(Beginning of THE DATA)

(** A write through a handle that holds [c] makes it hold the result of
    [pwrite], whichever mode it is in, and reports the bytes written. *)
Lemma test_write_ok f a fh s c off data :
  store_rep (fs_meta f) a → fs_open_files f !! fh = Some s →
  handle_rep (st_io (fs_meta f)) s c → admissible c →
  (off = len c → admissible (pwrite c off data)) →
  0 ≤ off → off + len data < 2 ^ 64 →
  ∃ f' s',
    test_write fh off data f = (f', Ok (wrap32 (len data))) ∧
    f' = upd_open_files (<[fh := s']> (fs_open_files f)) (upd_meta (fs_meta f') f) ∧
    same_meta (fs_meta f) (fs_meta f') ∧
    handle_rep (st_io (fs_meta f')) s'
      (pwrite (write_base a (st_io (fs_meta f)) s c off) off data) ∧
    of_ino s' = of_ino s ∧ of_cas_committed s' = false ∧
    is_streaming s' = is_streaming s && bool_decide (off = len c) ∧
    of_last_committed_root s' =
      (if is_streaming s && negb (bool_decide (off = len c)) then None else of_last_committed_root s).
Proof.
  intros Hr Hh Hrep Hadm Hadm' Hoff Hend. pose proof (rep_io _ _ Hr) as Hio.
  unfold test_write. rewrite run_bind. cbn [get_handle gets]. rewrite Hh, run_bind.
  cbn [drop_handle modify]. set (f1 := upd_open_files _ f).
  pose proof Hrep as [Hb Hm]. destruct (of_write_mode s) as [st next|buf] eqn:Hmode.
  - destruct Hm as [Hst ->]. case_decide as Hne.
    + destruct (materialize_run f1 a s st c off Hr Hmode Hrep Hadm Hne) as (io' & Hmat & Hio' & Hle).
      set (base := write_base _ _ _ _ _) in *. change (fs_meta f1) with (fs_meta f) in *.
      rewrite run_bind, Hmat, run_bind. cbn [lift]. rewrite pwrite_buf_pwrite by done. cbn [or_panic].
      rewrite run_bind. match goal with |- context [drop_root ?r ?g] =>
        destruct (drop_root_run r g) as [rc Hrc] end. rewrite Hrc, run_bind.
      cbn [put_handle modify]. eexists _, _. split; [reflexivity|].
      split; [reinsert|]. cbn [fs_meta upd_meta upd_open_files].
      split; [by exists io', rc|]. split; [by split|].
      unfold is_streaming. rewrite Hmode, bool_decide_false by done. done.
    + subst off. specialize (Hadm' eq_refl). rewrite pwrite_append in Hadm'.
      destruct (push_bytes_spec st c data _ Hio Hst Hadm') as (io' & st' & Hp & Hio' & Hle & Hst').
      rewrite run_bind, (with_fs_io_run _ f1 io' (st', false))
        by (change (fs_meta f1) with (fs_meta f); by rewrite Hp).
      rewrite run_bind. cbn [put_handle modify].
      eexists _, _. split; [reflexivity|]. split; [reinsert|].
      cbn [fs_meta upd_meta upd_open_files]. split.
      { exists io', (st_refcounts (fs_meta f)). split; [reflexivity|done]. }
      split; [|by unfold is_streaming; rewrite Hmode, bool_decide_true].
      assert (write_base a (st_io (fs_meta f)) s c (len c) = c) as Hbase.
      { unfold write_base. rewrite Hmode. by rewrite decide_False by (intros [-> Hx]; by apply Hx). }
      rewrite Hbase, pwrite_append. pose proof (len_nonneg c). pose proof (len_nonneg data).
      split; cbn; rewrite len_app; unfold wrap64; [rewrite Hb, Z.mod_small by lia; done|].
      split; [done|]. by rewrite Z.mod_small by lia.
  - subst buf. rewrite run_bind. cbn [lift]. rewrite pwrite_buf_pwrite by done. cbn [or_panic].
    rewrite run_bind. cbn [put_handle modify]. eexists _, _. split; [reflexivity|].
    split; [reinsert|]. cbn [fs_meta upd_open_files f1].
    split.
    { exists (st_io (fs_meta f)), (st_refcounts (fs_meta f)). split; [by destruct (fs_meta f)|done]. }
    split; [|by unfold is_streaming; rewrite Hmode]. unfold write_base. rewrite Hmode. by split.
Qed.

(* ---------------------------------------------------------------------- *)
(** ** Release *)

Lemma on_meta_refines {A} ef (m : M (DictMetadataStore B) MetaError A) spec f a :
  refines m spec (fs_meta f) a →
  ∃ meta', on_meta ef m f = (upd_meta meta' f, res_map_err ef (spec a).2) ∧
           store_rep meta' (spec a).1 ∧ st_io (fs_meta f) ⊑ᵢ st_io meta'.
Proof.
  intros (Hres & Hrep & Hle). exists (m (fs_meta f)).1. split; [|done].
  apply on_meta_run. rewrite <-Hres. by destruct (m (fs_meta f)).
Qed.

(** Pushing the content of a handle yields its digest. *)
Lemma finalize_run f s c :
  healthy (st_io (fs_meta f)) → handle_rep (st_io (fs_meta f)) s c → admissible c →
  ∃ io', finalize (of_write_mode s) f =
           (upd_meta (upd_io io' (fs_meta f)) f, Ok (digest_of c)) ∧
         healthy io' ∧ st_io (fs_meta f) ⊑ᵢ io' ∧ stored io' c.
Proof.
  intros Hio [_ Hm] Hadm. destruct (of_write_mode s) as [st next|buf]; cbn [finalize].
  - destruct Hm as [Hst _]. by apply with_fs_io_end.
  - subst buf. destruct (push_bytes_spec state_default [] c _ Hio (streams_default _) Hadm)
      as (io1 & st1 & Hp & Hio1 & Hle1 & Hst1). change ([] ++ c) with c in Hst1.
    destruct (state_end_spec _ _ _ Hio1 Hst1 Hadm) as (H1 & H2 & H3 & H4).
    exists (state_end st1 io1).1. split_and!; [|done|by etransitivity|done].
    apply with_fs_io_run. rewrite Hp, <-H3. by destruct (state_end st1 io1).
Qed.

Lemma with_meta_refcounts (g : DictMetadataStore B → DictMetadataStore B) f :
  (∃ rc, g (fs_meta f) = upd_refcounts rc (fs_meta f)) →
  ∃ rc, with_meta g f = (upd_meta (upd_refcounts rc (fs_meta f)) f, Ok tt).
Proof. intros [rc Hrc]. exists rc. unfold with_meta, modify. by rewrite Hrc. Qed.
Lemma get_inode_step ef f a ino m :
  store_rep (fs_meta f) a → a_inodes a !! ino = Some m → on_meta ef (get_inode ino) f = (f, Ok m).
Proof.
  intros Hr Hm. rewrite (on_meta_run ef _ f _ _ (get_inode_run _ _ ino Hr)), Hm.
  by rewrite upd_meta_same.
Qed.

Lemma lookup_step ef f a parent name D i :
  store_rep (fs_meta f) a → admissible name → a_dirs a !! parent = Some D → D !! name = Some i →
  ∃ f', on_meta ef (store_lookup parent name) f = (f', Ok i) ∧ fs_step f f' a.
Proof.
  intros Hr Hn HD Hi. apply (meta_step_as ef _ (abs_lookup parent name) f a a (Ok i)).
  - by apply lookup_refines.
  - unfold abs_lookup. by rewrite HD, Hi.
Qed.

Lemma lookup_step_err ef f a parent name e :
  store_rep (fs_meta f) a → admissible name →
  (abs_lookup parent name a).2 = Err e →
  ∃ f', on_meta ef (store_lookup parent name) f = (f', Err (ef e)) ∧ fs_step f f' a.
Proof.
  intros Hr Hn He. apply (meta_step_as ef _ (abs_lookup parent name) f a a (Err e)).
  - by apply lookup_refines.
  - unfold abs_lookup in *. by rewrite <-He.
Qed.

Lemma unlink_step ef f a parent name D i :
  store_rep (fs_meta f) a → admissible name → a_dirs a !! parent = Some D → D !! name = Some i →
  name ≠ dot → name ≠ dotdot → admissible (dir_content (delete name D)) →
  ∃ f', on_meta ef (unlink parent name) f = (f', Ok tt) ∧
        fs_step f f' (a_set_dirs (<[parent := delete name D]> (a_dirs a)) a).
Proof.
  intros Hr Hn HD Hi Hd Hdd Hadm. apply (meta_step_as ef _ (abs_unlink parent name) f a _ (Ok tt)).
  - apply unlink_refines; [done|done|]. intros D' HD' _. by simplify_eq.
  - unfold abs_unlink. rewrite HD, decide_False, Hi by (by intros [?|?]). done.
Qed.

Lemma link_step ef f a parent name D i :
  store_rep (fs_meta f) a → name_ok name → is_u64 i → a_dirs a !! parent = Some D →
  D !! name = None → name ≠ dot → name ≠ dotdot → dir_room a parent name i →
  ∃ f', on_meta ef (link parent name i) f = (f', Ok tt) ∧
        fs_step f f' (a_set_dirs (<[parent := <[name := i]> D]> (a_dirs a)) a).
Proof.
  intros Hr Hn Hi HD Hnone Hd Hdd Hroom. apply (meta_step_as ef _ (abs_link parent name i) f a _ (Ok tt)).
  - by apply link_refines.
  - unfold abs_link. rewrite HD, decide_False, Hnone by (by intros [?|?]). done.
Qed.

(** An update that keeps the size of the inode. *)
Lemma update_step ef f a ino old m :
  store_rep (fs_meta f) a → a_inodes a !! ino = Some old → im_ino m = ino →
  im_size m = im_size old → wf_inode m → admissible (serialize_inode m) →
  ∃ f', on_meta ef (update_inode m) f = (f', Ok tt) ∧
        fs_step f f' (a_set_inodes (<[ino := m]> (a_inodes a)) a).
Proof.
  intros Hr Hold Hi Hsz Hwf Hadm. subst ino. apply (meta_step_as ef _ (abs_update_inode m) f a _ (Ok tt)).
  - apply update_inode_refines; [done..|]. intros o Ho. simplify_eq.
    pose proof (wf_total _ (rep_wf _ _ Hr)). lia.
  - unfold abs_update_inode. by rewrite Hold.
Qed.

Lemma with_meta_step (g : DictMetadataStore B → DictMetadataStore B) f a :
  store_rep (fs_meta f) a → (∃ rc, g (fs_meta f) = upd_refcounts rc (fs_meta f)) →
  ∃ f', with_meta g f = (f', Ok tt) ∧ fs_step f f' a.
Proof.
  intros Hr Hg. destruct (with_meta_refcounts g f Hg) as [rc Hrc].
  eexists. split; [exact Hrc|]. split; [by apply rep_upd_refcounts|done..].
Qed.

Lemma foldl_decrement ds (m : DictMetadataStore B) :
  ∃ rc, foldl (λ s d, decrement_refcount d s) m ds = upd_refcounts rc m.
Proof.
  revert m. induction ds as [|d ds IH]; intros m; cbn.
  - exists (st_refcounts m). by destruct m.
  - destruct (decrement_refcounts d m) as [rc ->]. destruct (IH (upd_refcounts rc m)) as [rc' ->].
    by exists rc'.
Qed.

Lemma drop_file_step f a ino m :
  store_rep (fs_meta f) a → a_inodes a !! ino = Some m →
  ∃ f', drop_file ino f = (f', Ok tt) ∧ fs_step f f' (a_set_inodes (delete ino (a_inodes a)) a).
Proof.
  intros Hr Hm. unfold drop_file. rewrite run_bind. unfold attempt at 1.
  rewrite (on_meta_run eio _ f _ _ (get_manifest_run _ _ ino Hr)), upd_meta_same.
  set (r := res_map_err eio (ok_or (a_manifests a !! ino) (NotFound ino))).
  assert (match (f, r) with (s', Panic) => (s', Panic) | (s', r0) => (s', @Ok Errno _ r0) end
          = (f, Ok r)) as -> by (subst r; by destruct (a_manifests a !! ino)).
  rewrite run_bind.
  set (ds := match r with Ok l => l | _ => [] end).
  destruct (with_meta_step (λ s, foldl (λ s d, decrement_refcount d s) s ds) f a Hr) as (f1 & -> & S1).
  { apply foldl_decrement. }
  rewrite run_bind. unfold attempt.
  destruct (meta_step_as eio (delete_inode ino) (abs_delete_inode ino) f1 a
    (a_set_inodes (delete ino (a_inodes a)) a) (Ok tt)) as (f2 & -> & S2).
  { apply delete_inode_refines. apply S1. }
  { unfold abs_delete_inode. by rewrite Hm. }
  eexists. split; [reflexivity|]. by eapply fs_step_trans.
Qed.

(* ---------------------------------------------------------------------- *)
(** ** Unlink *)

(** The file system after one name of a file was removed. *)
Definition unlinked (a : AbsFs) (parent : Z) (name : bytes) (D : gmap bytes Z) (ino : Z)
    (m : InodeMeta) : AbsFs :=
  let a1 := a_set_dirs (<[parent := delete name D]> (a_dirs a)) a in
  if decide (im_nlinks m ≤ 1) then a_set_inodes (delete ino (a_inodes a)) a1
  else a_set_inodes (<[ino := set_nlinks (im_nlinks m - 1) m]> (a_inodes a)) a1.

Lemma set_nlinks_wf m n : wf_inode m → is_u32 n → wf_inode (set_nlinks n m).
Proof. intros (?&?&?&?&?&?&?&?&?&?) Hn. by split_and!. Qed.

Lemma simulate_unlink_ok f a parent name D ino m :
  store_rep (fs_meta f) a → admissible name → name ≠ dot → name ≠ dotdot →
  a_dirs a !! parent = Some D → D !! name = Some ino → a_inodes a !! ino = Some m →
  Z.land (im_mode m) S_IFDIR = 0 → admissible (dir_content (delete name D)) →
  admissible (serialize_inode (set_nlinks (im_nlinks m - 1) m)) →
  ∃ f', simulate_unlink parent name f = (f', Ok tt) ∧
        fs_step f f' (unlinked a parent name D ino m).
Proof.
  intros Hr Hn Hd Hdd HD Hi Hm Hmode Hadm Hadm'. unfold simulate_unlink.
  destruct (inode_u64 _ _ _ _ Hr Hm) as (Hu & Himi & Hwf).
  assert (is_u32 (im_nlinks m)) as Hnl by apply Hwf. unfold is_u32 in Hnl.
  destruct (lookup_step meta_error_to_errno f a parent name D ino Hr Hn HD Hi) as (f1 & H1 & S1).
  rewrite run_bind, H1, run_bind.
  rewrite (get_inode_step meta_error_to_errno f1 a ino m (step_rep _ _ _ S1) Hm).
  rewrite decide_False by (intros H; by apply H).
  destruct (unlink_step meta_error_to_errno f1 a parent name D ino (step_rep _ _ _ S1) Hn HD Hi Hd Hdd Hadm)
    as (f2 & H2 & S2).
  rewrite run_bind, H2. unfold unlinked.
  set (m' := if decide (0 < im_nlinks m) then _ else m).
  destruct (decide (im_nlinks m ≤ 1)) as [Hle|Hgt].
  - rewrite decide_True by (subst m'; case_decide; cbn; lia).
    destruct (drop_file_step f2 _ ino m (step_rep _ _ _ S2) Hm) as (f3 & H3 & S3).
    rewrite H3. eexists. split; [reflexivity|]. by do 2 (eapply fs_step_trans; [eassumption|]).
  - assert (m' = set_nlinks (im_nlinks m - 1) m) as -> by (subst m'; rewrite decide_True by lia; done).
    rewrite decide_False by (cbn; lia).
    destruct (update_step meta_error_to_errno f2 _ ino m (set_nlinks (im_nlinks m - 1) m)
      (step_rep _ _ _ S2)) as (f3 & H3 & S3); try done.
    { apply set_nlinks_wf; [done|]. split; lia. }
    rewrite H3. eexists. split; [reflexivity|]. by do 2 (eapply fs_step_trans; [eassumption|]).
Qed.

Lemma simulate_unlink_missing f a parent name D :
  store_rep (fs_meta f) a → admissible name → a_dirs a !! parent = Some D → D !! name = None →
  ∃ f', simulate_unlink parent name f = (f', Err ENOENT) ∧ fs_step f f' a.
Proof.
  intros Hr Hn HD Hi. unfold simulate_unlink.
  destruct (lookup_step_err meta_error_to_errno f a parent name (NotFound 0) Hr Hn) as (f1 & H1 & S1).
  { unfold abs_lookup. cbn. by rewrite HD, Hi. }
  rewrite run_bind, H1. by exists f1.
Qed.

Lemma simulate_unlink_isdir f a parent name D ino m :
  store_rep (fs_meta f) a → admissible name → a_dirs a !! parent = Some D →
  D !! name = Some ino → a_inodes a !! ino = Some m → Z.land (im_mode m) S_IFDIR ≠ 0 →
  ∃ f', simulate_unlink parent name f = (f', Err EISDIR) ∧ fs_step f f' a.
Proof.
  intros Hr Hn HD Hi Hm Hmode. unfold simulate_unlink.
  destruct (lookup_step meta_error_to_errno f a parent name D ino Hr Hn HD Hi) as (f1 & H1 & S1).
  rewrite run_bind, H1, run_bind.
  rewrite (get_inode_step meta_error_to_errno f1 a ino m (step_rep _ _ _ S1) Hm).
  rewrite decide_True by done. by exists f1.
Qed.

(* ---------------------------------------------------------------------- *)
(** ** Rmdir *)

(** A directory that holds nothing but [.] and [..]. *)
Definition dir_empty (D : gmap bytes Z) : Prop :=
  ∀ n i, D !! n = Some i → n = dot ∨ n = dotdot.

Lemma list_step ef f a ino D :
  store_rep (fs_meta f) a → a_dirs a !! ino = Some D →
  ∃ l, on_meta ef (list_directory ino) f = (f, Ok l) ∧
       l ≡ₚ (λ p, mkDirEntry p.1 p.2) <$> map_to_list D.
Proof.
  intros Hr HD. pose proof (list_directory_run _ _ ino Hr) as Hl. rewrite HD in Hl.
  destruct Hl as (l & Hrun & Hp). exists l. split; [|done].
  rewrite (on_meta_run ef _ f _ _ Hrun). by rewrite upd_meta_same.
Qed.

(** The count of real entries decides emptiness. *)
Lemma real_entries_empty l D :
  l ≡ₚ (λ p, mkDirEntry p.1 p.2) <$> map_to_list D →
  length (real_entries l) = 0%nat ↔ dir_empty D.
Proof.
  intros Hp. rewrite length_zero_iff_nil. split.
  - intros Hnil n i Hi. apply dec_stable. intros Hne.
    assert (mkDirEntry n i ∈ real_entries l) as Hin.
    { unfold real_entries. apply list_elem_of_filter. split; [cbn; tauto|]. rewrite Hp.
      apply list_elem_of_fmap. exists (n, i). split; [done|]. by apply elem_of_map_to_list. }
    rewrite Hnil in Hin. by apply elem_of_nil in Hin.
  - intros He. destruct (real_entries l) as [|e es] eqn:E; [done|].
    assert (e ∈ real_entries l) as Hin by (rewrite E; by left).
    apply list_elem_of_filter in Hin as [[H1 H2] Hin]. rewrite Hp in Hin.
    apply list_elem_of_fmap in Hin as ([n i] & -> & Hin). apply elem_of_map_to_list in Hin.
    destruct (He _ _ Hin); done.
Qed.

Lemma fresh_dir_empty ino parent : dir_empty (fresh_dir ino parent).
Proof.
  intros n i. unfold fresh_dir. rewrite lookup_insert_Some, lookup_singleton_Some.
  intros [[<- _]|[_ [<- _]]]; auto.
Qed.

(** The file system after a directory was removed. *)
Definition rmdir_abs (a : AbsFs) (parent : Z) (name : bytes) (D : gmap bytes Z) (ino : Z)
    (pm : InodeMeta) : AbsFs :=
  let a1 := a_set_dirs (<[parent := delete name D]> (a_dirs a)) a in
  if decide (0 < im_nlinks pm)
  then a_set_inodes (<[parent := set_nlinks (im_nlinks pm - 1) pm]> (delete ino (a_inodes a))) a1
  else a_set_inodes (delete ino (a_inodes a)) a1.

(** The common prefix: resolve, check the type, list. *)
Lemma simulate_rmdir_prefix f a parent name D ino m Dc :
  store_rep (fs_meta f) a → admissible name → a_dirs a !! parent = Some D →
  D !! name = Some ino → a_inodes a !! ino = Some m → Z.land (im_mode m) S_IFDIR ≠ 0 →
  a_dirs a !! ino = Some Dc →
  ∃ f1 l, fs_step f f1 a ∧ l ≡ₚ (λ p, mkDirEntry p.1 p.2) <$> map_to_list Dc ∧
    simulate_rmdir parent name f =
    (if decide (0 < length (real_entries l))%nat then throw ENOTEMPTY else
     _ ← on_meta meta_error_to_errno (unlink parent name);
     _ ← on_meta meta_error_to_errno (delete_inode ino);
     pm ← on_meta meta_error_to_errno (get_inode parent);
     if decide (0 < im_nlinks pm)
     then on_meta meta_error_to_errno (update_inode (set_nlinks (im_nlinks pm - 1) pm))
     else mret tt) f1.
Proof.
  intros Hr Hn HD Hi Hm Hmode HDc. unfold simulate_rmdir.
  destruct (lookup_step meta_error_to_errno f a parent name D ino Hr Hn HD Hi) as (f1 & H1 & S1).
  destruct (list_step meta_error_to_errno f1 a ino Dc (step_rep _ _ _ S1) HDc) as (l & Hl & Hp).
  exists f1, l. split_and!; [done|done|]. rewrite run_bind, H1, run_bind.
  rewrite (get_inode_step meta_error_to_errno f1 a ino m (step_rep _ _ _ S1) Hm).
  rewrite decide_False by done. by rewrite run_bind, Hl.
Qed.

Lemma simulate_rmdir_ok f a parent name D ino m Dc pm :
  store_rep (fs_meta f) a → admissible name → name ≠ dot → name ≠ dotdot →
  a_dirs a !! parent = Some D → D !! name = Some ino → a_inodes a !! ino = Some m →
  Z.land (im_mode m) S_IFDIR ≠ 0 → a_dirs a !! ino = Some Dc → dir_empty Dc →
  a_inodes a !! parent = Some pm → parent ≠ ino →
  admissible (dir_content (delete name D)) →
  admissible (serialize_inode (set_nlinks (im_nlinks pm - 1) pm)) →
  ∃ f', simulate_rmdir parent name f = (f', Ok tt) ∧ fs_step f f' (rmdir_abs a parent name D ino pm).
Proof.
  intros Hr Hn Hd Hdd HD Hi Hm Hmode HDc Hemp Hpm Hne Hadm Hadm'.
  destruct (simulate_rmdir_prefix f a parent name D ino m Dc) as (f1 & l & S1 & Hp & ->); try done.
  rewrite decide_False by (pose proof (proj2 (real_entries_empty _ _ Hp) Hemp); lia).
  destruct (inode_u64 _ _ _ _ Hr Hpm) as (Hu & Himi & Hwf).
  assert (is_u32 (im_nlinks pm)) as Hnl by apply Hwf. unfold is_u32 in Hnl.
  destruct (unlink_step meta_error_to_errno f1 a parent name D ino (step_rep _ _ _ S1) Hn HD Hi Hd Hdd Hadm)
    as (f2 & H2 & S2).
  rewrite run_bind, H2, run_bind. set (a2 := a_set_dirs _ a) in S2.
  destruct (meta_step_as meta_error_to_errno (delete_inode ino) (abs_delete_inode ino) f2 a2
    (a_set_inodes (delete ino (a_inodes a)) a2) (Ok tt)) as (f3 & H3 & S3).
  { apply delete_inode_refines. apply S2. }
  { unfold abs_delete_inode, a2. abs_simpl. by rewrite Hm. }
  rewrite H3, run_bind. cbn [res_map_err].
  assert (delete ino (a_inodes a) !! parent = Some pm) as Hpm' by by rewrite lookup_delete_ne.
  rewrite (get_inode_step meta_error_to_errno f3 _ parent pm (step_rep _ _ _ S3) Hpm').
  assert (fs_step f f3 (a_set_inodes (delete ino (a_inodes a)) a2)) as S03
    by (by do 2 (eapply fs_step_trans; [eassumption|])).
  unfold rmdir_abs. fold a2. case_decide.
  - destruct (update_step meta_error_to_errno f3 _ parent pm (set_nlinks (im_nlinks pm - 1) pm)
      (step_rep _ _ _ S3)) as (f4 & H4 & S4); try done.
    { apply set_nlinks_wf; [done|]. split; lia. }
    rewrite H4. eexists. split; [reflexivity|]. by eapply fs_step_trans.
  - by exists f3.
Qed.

(End of THE DATA)

TASK STATEMENT: Each line from the start of the records through the line holding "of_ino s' = of_ino" must be returned exactly; nothing else belongs in the answer.

SOLUTION TO THIS PROBLEM:
(** A write through a handle that holds [c] makes it hold the result of
    [pwrite], whichever mode it is in, and reports the bytes written. *)
Lemma test_write_ok f a fh s c off data :
  store_rep (fs_meta f) a → fs_open_files f !! fh = Some s →
  handle_rep (st_io (fs_meta f)) s c → admissible c →
  (off = len c → admissible (pwrite c off data)) →
  0 ≤ off → off + len data < 2 ^ 64 →
  ∃ f' s',
    test_write fh off data f = (f', Ok (wrap32 (len data))) ∧
    f' = upd_open_files (<[fh := s']> (fs_open_files f)) (upd_meta (fs_meta f') f) ∧
    same_meta (fs_meta f) (fs_meta f') ∧
    handle_rep (st_io (fs_meta f')) s'
      (pwrite (write_base a (st_io (fs_meta f)) s c off) off data) ∧
    of_ino s' = of_ino s ∧ of_cas_committed s' = false ∧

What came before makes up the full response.